A truly automated lawn mowing robot using RTK localization
In recent times, robots have increasingly found their way into households to facilitate housework. Especially two areas have proven to be particularly well suited for automation: vacuuming and lawn mowing.
A clear downward trend in costs has emerged in these two areas of robot application in the 2010s. At the same time, vacuum cleaner robots have also become more and more intelligent. With a few fortunate exceptions, this development has not yet reached lawn mower robots.
Most, if not all, lawnmower robots need a perimeter coil and drive around randomly within it. This is not primarily due to software, the required algorithms do not differ much between vacuum cleaner and lawnmower applications.
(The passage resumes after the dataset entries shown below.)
(* ===== verification/_CoqProject ===== *)
-Q . S2P
Prelude.v
GoErrors.v
Utf8.v
GoStrings.v
Model.v
Llm.v
Strconv.v
Json.v
JsonEncode.v
FloatText.v
Sha256.v
GoTime.v
TimeFormat.v
Normalize.v
Mock.v
Samples.v
Providers.v
Database.v
Instances.v
StoreRaw.v
RawFacts.v
StoreFacts.v
Projection.v
Queue.v
Backoff.v
Worker.v
Processor.v
System.v
Refinement.v
Invariants.v
Trace.v
Safety.v
Guarantees.v
Provenance.v
Redelivery.v
Anomalies.v
Lifecycle.v
ProvidersFacts.v
Ingest.v
Responses.v
IngestFacts.v
ResponsesFacts.v
Service.v
Drain.v
Locking.v
Claiming.v
Migrate.v
Migrators.v
App.v
Supervise.v
Deployment.v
Instead, it is more the sensors that are responsible, as they have to be much more robust and reliable in the field than indoors, for example due to the sun's influence on LIDARs.
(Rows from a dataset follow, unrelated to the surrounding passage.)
(* ===== verification/Utf8.v ===== *)
(** * UTF-8

    A Go string is a sequence of bytes, here Rocq's [string]. Ranging over a Go
    string decodes UTF-8, and everything the program does with the text of a
    payload or of a model answer goes through that decoding. This file gives the
    decoder and the encoder of package unicode/utf8 on arbitrary byte strings,
    and proves that they are inverse and that decoding is local: a string cut at
    rune boundaries decodes to the corresponding part of the decoding. *)

From S2P Require Import Prelude.
From Stdlib Require Import Ascii.
Local Open Scope N_scope.

Definition chars (s : string) : list ascii := String.list_ascii_of_string s.
Definition str (l : list ascii) : string := String.string_of_list_ascii l.

Lemma str_chars s : str (chars s) = s.
Proof. apply String.string_of_list_ascii_of_string. Qed.
Lemma chars_str l : chars (str l) = l.
Proof. apply String.list_ascii_of_string_of_list_ascii. Qed.
Lemma length_chars s : length (chars s) = String.length s.
Proof. induction s as [|c s IH]; [done|]. exact (f_equal S IH). Qed.
Lemma chars_inj s1 s2 : chars s1 = chars s2 → s1 = s2.
Proof. intros H. by rewrite <-(str_chars s1), H, str_chars. Qed.
#[export] Hint Rewrite str_chars chars_str : ingest.

(** ** UTF-8 (package unicode/utf8) *)

Definition RuneSelf : N := 0x80.
Definition RuneError : N := 0xFFFD.
Definition MaxRune : N := 0x10FFFF.

Definition between (lo hi b : N) : bool := (lo <=? b) && (b <=? hi).
Definition continuation (b : N) : bool := between 0x80 0xBF b.
(** The accepted range of the second byte depends on the first. *)
Definition second_lo (b0 : N) : N :=
  if b0 =? 0xE0 then 0xA0 else if b0 =? 0xF0 then 0x90 else 0x80.
Definition second_hi (b0 : N) : N :=
  if b0 =? 0xED then 0x9F else if b0 =? 0xF4 then 0x8F else 0xBF.

(** [utf8.DecodeRune]: the first rune and its width; an invalid encoding yields
    [(RuneError, 1)]. *)
Definition DecodeRune (s : list ascii) : N * nat :=
  match s with
  | [] => (RuneError, 0%nat)
  | c0 :: s1 =>
    let b0 := N_of_ascii c0 in
    if b0 <? RuneSelf then (b0, 1%nat) else
    match s1 with
    | [] => (RuneError, 1%nat)
    | c1 :: s2 =>
      let b1 := N_of_ascii c1 in
      if between 0xC2 0xDF b0 && continuation b1
      then ((b0 - 0xC0) * 64 + (b1 - 0x80), 2%nat) else
      match s2 with
      | [] => (RuneError, 1%nat)
      | c2 :: s3 =>
        let b2 := N_of_ascii c2 in
        if between 0xE0 0xEF b0 && between (second_lo b0) (second_hi b0) b1
           && continuation b2
        then ((b0 - 0xE0) * 4096 + (b1 - 0x80) * 64 + (b2 - 0x80), 3%nat) else
        match s3 with
        | [] => (RuneError, 1%nat)
        | c3 :: _ =>
          let b3 := N_of_ascii c3 in
          if between 0xF0 0xF4 b0 && between (second_lo b0) (second_hi b0) b1
             && continuation b2 && continuation b3
          then ((b0 - 0xF0) * 262144 + (b1 - 0x80) * 4096 + (b2 - 0x80) * 64
                + (b3 - 0x80), 4%nat)
          else (RuneError, 1%nat)
        end
      end
    end
  end.

Definition valid_rune (r : N) : bool :=
  (r <=? MaxRune) && negb (between 0xD800 0xDFFF r).

(** [utf8.AppendRune]: runes that cannot be encoded become U+FFFD. *)
Definition encode_raw (r : N) : list ascii :=
  if r <? 0x80 then [ascii_of_N r]
  else if r <? 0x800 then
    [ascii_of_N (0xC0 + r / 64); ascii_of_N (0x80 + r mod 64)]
  else if r <? 0x10000 then
    [ascii_of_N (0xE0 + r / 4096); ascii_of_N (0x80 + (r / 64) mod 64);
     ascii_of_N (0x80 + r mod 64)]
  else
    [ascii_of_N (0xF0 + r / 262144); ascii_of_N (0x80 + (r / 4096) mod 64);
     ascii_of_N (0x80 + (r / 64) mod 64); ascii_of_N (0x80 + r mod 64)].
Definition sanitize (r : N) : N := if valid_rune r then r else RuneError.
Definition EncodeRune (r : N) : list ascii := encode_raw (sanitize r).

(** [for _, r := range s]: each rune with the bytes it was decoded from. [k]
    counts the bytes of the current rune that are still to be skipped. *)
Fixpoint runes_from (k : nat) (s : list ascii) : list (N * list ascii) :=
  match s with
  | [] => []
  | c :: s' =>
    match k with
    | S k' => runes_from k' s'
    | O => let '(r, w) := DecodeRune s in
           (r, take w s) :: runes_from (pred w) s'
    end
  end.
Definition runes (s : list ascii) : list (N * list ascii) := runes_from 0 s.
(** The bytes a list of decoded runes came from. *)
Definition raw_bytes (l : list (N * list ascii)) : list ascii := mjoin (snd <$> l).

(** [utf8.ValidString]. *)
Definition valid_chunk (p : N * list ascii) : bool :=
  negb ((fst p =? RuneError) && (length (snd p) =? 1)%nat).
Definition ValidString (s : string) : bool := forallb valid_chunk (runes (chars s)).

(** The decoding of an encoded rune sequence. *)
Definition encoded (rs : list N) : list (N * list ascii) :=
  (λ r, (r, encode_raw r)) <$> rs.

(** ** Decoding and encoding are inverse *)

Ltac unfold_ranges :=
  unfold continuation, between, RuneSelf, second_lo, second_hi in *.
Ltac bool_lia := unfold_ranges; repeat (case_match; try lia); lia.

Lemma N_of_ascii_lt c : N_of_ascii c < 256.
Proof. apply N_ascii_bounded. Qed.

Lemma byte_of_N n : n < 256 → N_of_ascii (ascii_of_N n) = n.
Proof. apply N_ascii_embedding. Qed.

Lemma valid_rune_spec r :
  valid_rune r = true ↔ r < 0xD800 ∨ (0xE000 ≤ r ∧ r < 0x110000).
Proof.
  unfold valid_rune, between, MaxRune.
  rewrite andb_true_iff, negb_true_iff, andb_false_iff, !N.leb_le, !N.leb_gt. lia.
Qed.

Lemma encode_raw_nonempty r : encode_raw r ≠ [].
Proof. unfold encode_raw. by case_branches. Qed.

Lemma DecodeRune_encode r s :
  valid_rune r = true → DecodeRune (encode_raw r ++ s) = (r, length (encode_raw r)).
Proof.
  intros Hv%valid_rune_spec. unfold encode_raw.
  pose proof (N.div_mod r 64 ltac:(done)). pose proof (N.mod_lt r 64 ltac:(done)).
  pose proof (N.div_mod (r / 64) 64 ltac:(done)).
  pose proof (N.mod_lt (r / 64) 64 ltac:(done)).
  pose proof (N.div_mod (r / 4096) 64 ltac:(done)).
  pose proof (N.mod_lt (r / 4096) 64 ltac:(done)).
  assert (r / 64 / 64 = r / 4096) by (by rewrite N.Div0.div_div).
  assert (r / 4096 / 64 = r / 262144) by (by rewrite N.Div0.div_div).
  destruct (N.ltb_spec r 0x80); [|destruct (N.ltb_spec r 0x800);
    [|destruct (N.ltb_spec r 0x10000)]]; cbn [DecodeRune app length];
    rewrite !byte_of_N by lia; unfold_ranges.
  - by rewrite (proj2 (N.ltb_lt _ _)) by lia.
  - rewrite (proj2 (N.ltb_ge _ _)) by lia.
    rewrite (proj2 (Bool.andb_true_iff _ _)) by lia. f_equal; lia.
  - rewrite (proj2 (N.ltb_ge _ _)) by lia.
    rewrite (proj2 (Bool.andb_false_iff _ _)) by lia.
    rewrite (proj2 (Bool.andb_true_iff _ _)) by (repeat case_match; lia).
    f_equal; lia.
  - rewrite (proj2 (N.ltb_ge _ _)) by lia.
    rewrite (proj2 (Bool.andb_false_iff _ _)) by lia.
    assert (forall x y, (224 <=? 240 + r / 262144) && (240 + r / 262144 <=? 239)
                        && x && y = false) as -> by lia.
    rewrite (proj2 (Bool.andb_true_iff _ _)) by (repeat case_match; lia).
    f_equal; lia.
Qed.

Lemma DecodeRune_width c s :
  (1 ≤ snd (DecodeRune (c :: s)) ≤ length (c :: s))%nat.
Proof. unfold DecodeRune. repeat case_match; cbn; lia. Qed.

Lemma DecodeRune_valid s : valid_rune (fst (DecodeRune s)) = true.
Proof.
  unfold DecodeRune. repeat case_match; cbn [fst]; try done;
    apply valid_rune_spec; unfold_ranges; repeat case_match; lia.
Qed.

(** A decoded rune depends only on the bytes it was decoded from, and an invalid
    byte stays invalid when bytes after it are cut off. *)
Lemma DecodeRune_prefix t q r w :
  t ≠ [] → DecodeRune (t ++ q) = (r, w) → (w ≤ length t)%nat → DecodeRune t = (r, w).
Proof.
  intros Ht. destruct t as [|c0 [|c1 [|c2 [|c3 t]]]]; [done|..];
    cbn [app DecodeRune length]; intros HD Hw;
    repeat (case_match; simplify_eq/=; try done; try lia).
Qed.

Lemma runes_from_drop k s : runes_from k s = runes (drop k s).
Proof.
  revert k. induction s as [|c s IH]; intros [|k]; try done.
  cbn [runes_from drop]. apply IH.
Qed.

(** The step equation of the rune loop. *)
Lemma runes_cons c s :
  runes (c :: s) =
    (fst (DecodeRune (c :: s)), take (snd (DecodeRune (c :: s))) (c :: s))
    :: runes (drop (snd (DecodeRune (c :: s))) (c :: s)).
Proof.
  unfold runes at 1. cbn [runes_from].
  pose proof (DecodeRune_width c s) as Hw.
  destruct (DecodeRune (c :: s)) as [r [|w]]; cbn [snd fst pred] in *; [lia|].
  by rewrite runes_from_drop.
Qed.

Lemma runes_encode r s :
  valid_rune r = true → runes (encode_raw r ++ s) = (r, encode_raw r) :: runes s.
Proof.
  intros Hv. pose proof (DecodeRune_encode r s Hv) as HD.
  destruct (encode_raw r ++ s) as [|c l] eqn:Hl.
  - by destruct (encode_raw r) eqn:?; [destruct (encode_raw_nonempty r)|].
  - rewrite runes_cons, HD. cbn [fst snd]. rewrite <-Hl.
    by rewrite take_app_length, drop_app_length.
Qed.

(** Induction on the decoding of a byte string, one rune at a time. *)
Lemma runes_ind (P : list ascii → list (N * list ascii) → Prop) :
  P [] [] →
  (∀ raw r s, raw ≠ [] → DecodeRune (raw ++ s) = (r, length raw) →
     P s (runes s) → P (raw ++ s) ((r, raw) :: runes s)) →
  ∀ s, P s (runes s).
Proof.
  intros Hnil Hcons s. remember (length s) as n eqn:Hn.
  revert s Hn. induction (lt_wf n) as [n _ IH]; intros s ->.
  destruct s as [|c s]; [done|].
  rewrite runes_cons. pose proof (DecodeRune_width c s) as Hw.
  destruct (DecodeRune (c :: s)) as [r w] eqn:HD. cbn [fst snd] in *.
  rewrite <-(take_drop w (c :: s)) at 1.
  apply Hcons.
  - by destruct w; [lia|].
  - rewrite take_drop, HD, length_take. f_equal. lia.
  - eapply IH; [|done]. rewrite length_drop. cbn in *; lia.
Qed.

Lemma raw_bytes_cons p l : raw_bytes (p :: l) = snd p ++ raw_bytes l.
Proof. done. Qed.
Lemma raw_bytes_app l1 l2 : raw_bytes (l1 ++ l2) = raw_bytes l1 ++ raw_bytes l2.
Proof. unfold raw_bytes. by rewrite fmap_app, join_app. Qed.

Lemma runes_raw s : raw_bytes (runes s) = s.
Proof.
  apply (runes_ind (λ s l, raw_bytes l = s)); [done|].
  intros raw r s' _ _ IH. by rewrite raw_bytes_cons, IH.
Qed.

Lemma runes_valid s : Forall (λ p, valid_rune (fst p) = true) (runes s).
Proof.
  apply (runes_ind (λ s l, Forall (λ p, valid_rune (fst p) = true) l)); [done|].
  intros raw r s' _ HD IH. constructor; [|done]. cbn.
  pose proof (DecodeRune_valid (raw ++ s')) as Hv. by rewrite HD in Hv.
Qed.

(** Cutting a string at rune boundaries cuts its decoding. *)
Lemma runes_suffix s a b : runes s = a ++ b → runes (raw_bytes b) = b.
Proof.
  revert a b. apply (runes_ind (λ s l, ∀ a b, l = a ++ b → runes (raw_bytes b) = b)).
  - intros a b Hnil. symmetry in Hnil. apply app_nil in Hnil as [_ ->]. done.
  - intros raw r s' Hraw HD IH [|x a] b Hab; simplify_list_eq; [|by eapply IH].
    rewrite raw_bytes_cons, runes_raw. cbn [snd]. destruct raw as [|c raw]; [done|].
    cbn [app]. rewrite runes_cons. cbn [app] in HD. rewrite HD. cbn [fst snd].
    change (c :: raw ++ s') with ((c :: raw) ++ s').
    by rewrite take_app_length, drop_app_length.
Qed.

Lemma runes_prefix s a b : runes s = a ++ b → runes (raw_bytes a) = a.
Proof.
  revert a b. apply (runes_ind (λ s l, ∀ a b, l = a ++ b → runes (raw_bytes a) = a)).
  - intros a b Hnil. symmetry in Hnil. apply app_nil in Hnil as [-> _]. done.
  - intros raw r s' Hraw HD IH [|x a] b Hab; [done|]. injection Hab as <- Hab.
    rewrite raw_bytes_cons. cbn [snd]. pose proof (IH a b Hab) as IHa.
    set (p := raw_bytes a) in *.
    assert (s' = p ++ raw_bytes b) as Hs'.
    { rewrite <-(runes_raw s'), Hab. apply raw_bytes_app. }
    assert (DecodeRune (raw ++ p) = (r, length raw)) as HD'.
    { apply DecodeRune_prefix with (q := raw_bytes b).
      - by destruct raw.
      - by rewrite <-(assoc_L (++)), <-Hs'.
      - rewrite length_app. lia. }
    destruct raw as [|c raw]; [done|]. cbn [app] in *. rewrite runes_cons, HD'.
    cbn [fst snd]. change (c :: raw ++ p) with ((c :: raw) ++ p).
    by rewrite take_app_length, drop_app_length, IHa.
Qed.

Lemma sanitize_valid r : valid_rune (sanitize r) = true.
Proof. unfold sanitize. by destruct (valid_rune r) eqn:?. Qed.

Lemma runes_encoded rs :
  Forall (λ r, valid_rune r = true) rs →
  runes (mjoin (encode_raw <$> rs)) = encoded rs.
Proof.
  induction 1 as [|r rs Hr _ IH]; [done|].
  change (mjoin (encode_raw <$> r :: rs)) with (encode_raw r ++ mjoin (encode_raw <$> rs)).
  by rewrite runes_encode, IH.
Qed.


(** ** ASCII *)

Definition is_ascii (c : ascii) : bool := N_of_ascii c <? RuneSelf.
Definition ascii_chunk (c : ascii) : N * list ascii := (N_of_ascii c, [c]).

Lemma DecodeRune_ascii c s : is_ascii c = true → DecodeRune (c :: s) = (N_of_ascii c, 1%nat).
Proof. unfold is_ascii. cbn. by intros ->. Qed.

Lemma runes_ascii_cons c s :
  is_ascii c = true → runes (c :: s) = ascii_chunk c :: runes s.
Proof. intros Hc. by rewrite runes_cons, DecodeRune_ascii by done. Qed.

Lemma runes_ascii s : forallb is_ascii s = true → runes s = ascii_chunk <$> s.
Proof.
  induction s as [|c s IH]; [done|]. cbn [forallb]. intros [Hc Hs]%andb_true_iff.
  by rewrite runes_ascii_cons, fmap_cons, IH.
Qed.

Lemma ascii_ValidString s : forallb is_ascii (chars s) = true → ValidString s = true.
Proof.
  intros Hs. unfold ValidString. rewrite runes_ascii by done. rewrite forallb_forall in *.
  intros p Hp. apply list_elem_of_In, list_elem_of_fmap in Hp as (c & -> & Hc).
  apply list_elem_of_In, Hs in Hc. unfold valid_chunk, ascii_chunk, is_ascii, RuneSelf, RuneError in *.
  cbn. apply negb_true_iff, andb_false_iff. left. apply N.eqb_neq. lia.
Qed.

(** A rune below [RuneSelf] was decoded from one byte, the rune itself. *)
Lemma DecodeRune_small c s :
  fst (DecodeRune (c :: s)) < RuneSelf → DecodeRune (c :: s) = (N_of_ascii c, 1%nat).
Proof.
  cbn [DecodeRune]. destruct (N.ltb_spec (N_of_ascii c) RuneSelf) as [Hc|Hc]; [done|].
  unfold between, continuation, second_lo, second_hi, RuneSelf, RuneError in *.
  repeat (case_match; cbn [fst]; try lia).
Qed.

Lemma runes_all_ascii s :
  Forall (λ p, fst p < RuneSelf) (runes s) → runes s = ascii_chunk <$> s.
Proof.
  induction s as [|c s IH]; [done|]. rewrite runes_cons. intros [Hh Ht]%Forall_cons.
  cbn [fst] in Hh. rewrite DecodeRune_small in Ht by done. cbn [snd drop] in Ht.
  rewrite DecodeRune_small, fmap_cons, <-(IH Ht) by done. done.
Qed.

(** ** A valid chunk is the encoding of its rune *)

Lemma encode_byte c n : N_of_ascii c = n → ascii_of_N n = c.
Proof. intros <-. apply ascii_N_embedding. Qed.

Lemma DecodeRune_take s r w :
  DecodeRune s = (r, w) → s ≠ [] → (r =? RuneError) && (w =? 1)%nat = false →
  take w s = encode_raw r.
Proof.
  intros HD Hs Hne. destruct s as [|c0 s]; [done|]. cbn [DecodeRune] in HD.
  pose proof (N_of_ascii_lt c0). unfold RuneSelf in HD.
  destruct (N.ltb_spec (N_of_ascii c0) 0x80) as [Hc|Hc].
  { injection HD as <- <-. unfold encode_raw. rewrite (proj2 (N.ltb_lt _ _)) by done.
    cbn. by rewrite ascii_N_embedding. }
  unfold_ranges. repeat case_match; simplify_eq; try done; cbn [take]; unfold encode_raw;
    repeat match goal with |- context [?a <? ?b] => destruct (N.ltb_spec a b); [try lia|try lia] end.
  all: repeat f_equal; symmetry; apply encode_byte; try lia.
  all: try (Z.to_euclidean_division_equations; lia).
Qed.

Lemma runes_chunks s :
  Forall (λ p, valid_chunk p = true → snd p = encode_raw (fst p)) (runes s).
Proof.
  apply (runes_ind (λ s l, Forall (λ p, valid_chunk p = true → snd p = encode_raw (fst p)) l));
    [done|].
  intros raw r s' Hraw HD IH. constructor; [|done]. unfold valid_chunk. cbn [fst snd].
  intros Hv%negb_true_iff. rewrite <-(DecodeRune_take _ _ _ HD); [|by destruct raw|done].
  by rewrite take_app_length.
Qed.

(** A rune below [RuneSelf] is its own byte. *)
Lemma runes_small s :
  Forall (λ p, fst p < RuneSelf → snd p = [ascii_of_N (fst p)]) (runes s).
Proof.
  eapply Forall_impl; [apply runes_chunks|]. intros [r raw] Hp Hr. cbn in *.
  unfold valid_chunk, RuneSelf, RuneError in *. cbn in Hp.
  rewrite Hp by (apply negb_true_iff, andb_false_iff; left; apply N.eqb_neq; lia).
  unfold encode_raw. by rewrite (proj2 (N.ltb_lt _ _)) by done.
Qed.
However, a major advantage of robotics in the open is the availability of the Global Positioning System (GPS), especially in combination with the latest market maturity of low-cost real-time kinematics systems (RTK). For example, there is the ZED-F9P from uBlox, which has virtually no systematic errors and, with correction data via NTRIP in measurements, achieves a standard deviation of less than 7 millimeters.
The thesis of this project is that a robot with such a system can already be built cost-effectively today, functions reliably enough and manages without a perimeter coil. The aim of this project is to demonstrate this with a prototype and thus contribute to maximally automated - and therefore more efficient, faster and more elegant - lawnmower robots.
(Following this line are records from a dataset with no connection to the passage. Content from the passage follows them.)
(* ===== verification/System.v ===== *)
(** * The pool and the ingest side as one transition system

    Any number of ingest handlers and workers, in any number of processes, act on
    one database. A state is the database and what each busy worker is doing;
    a step is one SQL statement of internal/store issued by one of them, one call
    of the model, or the death of a worker. Every statement may fail, before or
    after its effect ([ran] of Database.v), and every interleaving is a sequence
    of steps. [step] follows internal/worker and internal/processor; Refinement.v
    proves that a turn of the worker loop is a sequence of these steps. *)

From S2P Require Import Prelude GoErrors Utf8 GoStrings Model Llm Normalize Database.
From S2P Require Import StoreRaw StoreFacts Queue Worker Processor.
Local Open Scope Z_scope.

(** Where a worker is in [dispatch] and [Handle]. *)
Inductive pc : Type :=
  | AtLLM                                               (** about to call the model *)
  | AtFact (n : Normalized.t) (llmModel promptVersion : string)
  | AtProject (n : Normalized.t)
  | AtFinish (outcome : option error).                  (** [Handle] returned *)

Record task : Type := Task { t_job : Job.t; t_pc : pc }.

Record Sys : Type := mkSys { s_db : DB; s_tasks : gmap nat task }.

(** Who takes a step: an HTTP handler, the worker in slot [i], or the worker in slot
    [i] dying. *)
Inductive party : Type := Web | Slot (i : nat) | Loss (i : nat).

(** A generated id is in the canonical form of a UUID. *)
Class OracleLaws `{Postgres} (O : Oracle) : Prop :=
  uuid_canonical t : pg_uuid (gen_random_uuid t) = Some (gen_random_uuid t).

Section system.
Context `{UnicodeTables, Postgres, Client}.
Context (norm : Normalizer) (cfg : PgQueue.Config).

(** [Handle] up to the first write. *)
Definition after_llm (r : result error Result.t) : pc :=
  match r with
  | Err err => AtFinish (Some (if Retryable err then Errorf_w "llm" err
                               else Permanentf "llm" err))
  | Ok res =>
    match Apply norm (Result.Response res) with
    | Err err => AtFinish (Some (Permanentf "normalize" err))
    | Ok n => AtFact n (Result.Model res) (Result.PromptVer res)
    end
  end.
Definition after_fact (n : Normalized.t) (r : result error unit) : pc :=
  match r with
  | Ok _ => AtProject n
  | Err err => AtFinish (Some (Errorf_w "persist fact" err))
  end.
Definition after_project (r : result error unit) : pc :=
  match r with
  | Ok _ => AtFinish None
  | Err err => AtFinish (Some (Errorf_w "project" err))
  end.

(** [project] as one statement. *)
Definition sql_project `{Oracle} (n : Normalized.t) : Statement unit :=
  if decide (Normalized.Classification n = ClassShipment) then
    sql_apply_shipment (Normalized.EntityKey n) (Normalized.CanonicalState n)
      (ShipmentRank (Normalized.CanonicalState n)) (Normalized.EventTime n)
  else if decide (Normalized.Classification n = ClassInvoice) then
    sql_apply_invoice (Normalized.EntityKey n) (Normalized.CanonicalState n)
      (Normalized.EventTime n) (Normalized.AmountMinor n) (Normalized.Currency n)
  else λ t db, Ok ((), db).

(** [dispatch] after the handler returned, with the delay [Retry] drew. *)
Definition sql_finish `{Oracle} (job : Job.t) (outcome : option error) (delay : Z)
    : Statement unit :=
  match outcome with
  | None => sql_mark_processed (Job.ID job)
  | Some err =>
    if IsPermanent err then sql_fail (Job.ID job) (Error err)
    else if PgQueue.MaxAttempts cfg <=? Job.Attempts job
         then sql_fail (Job.ID job) (Error err)
         else sql_reschedule (Job.ID job) (Error err) delay
  end.

Definition claimed (ev : RawEvent.t) : task :=
  Task (Job.mk (RawEvent.ID ev) (RawEvent.Payload ev) (RawEvent.Attempts ev)) AtLLM.

(** The environment [O] of a step is that of the process that takes it. *)
Inductive taken : party → Sys → Sys → Prop :=
  | step_ingest (O : Oracle) hash payload source db tasks r db' :
      OracleLaws O → ran (sql_insert_raw hash payload source) db r db' →
      taken Web (mkSys db tasks) (mkSys db' tasks)
  | step_claim (O : Oracle) i db tasks r db' :
      tasks !! i = None → ran (sql_claim (PgQueue.Lease cfg)) db r db' →
      taken (Slot i) (mkSys db tasks)
            (mkSys db' (match r with
                        | Ok (Some ev) => <[i := claimed ev]> tasks
                        | _ => tasks
                        end))
  | step_llm i job k db tasks :
      tasks !! i = Some (Task job AtLLM) →
      taken (Slot i) (mkSys db tasks)
            (mkSys db (<[i := Task job (after_llm (Normalize k (Job.Payload job)))]> tasks))
  | step_fact (O : Oracle) i job n m v db tasks r db' :
      tasks !! i = Some (Task job (AtFact n m v)) →
      ran (sql_insert_normalized (Job.ID job) n m v) db r db' →
      taken (Slot i) (mkSys db tasks) (mkSys db' (<[i := Task job (after_fact n r)]> tasks))
  | step_project (O : Oracle) i job n db tasks r db' :
      tasks !! i = Some (Task job (AtProject n)) →
      ran (sql_project n) db r db' →
      taken (Slot i) (mkSys db tasks) (mkSys db' (<[i := Task job (after_project r)]> tasks))
  | step_finish (O : Oracle) i job outcome delay db tasks r db' :
      tasks !! i = Some (Task job (AtFinish outcome)) →
      ran (sql_finish job outcome delay) db r db' →
      taken (Slot i) (mkSys db tasks) (mkSys db' (delete i tasks))
  | step_crash i db tasks :
      taken (Loss i) (mkSys db tasks) (mkSys db (delete i tasks)).

Definition step (s s' : Sys) : Prop := ∃ who, taken who s s'.

Lemma taken_step who s s' : taken who s s' → step s s'.
Proof. by exists who. Qed.

Lemma taken_steps who s s' : rtc (taken who) s s' → rtc step s s'.
Proof. apply rtc_subrel. intros ? ?. apply taken_step. Qed.

(** The service starts on an empty database with no worker busy. *)
Definition initial : Sys := mkSys empty_db ∅.
Definition reachable (s : Sys) : Prop := rtc step initial s.
End system.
As of 2019 almost all lawn mowing robots drive around randomly within the perimeter coil: The idea is to have a human supervisor define a map in a xml-like format, which contains keep-in and keep-out zones: The robot then generates an optimized path using algorithms used for gcode optimization (think of the robot as a lawn cnc) and drives via GPS:
Since the focus of this project is intended to be on software, rather than hardware, a commercially available lawn mowing robot (R800EASY) will be modified and serve as the basic platform. I intend to add several peripherals to the robot, including a Raspberry Pi for path calculation, a LoRa module to receive correction data and an IMU to do some basic kalman sensor fusion for improved accuracy. The simpleRTK2B Board from Ardusimple will be used as a ZED-F9P breakout.
Since the electronic control system of the R800EASY consist mainly of a single large PCB, modifying the control system is not easily possible. Due to this reason a custom motor driver and power management PCB has to be designed, built and programmed.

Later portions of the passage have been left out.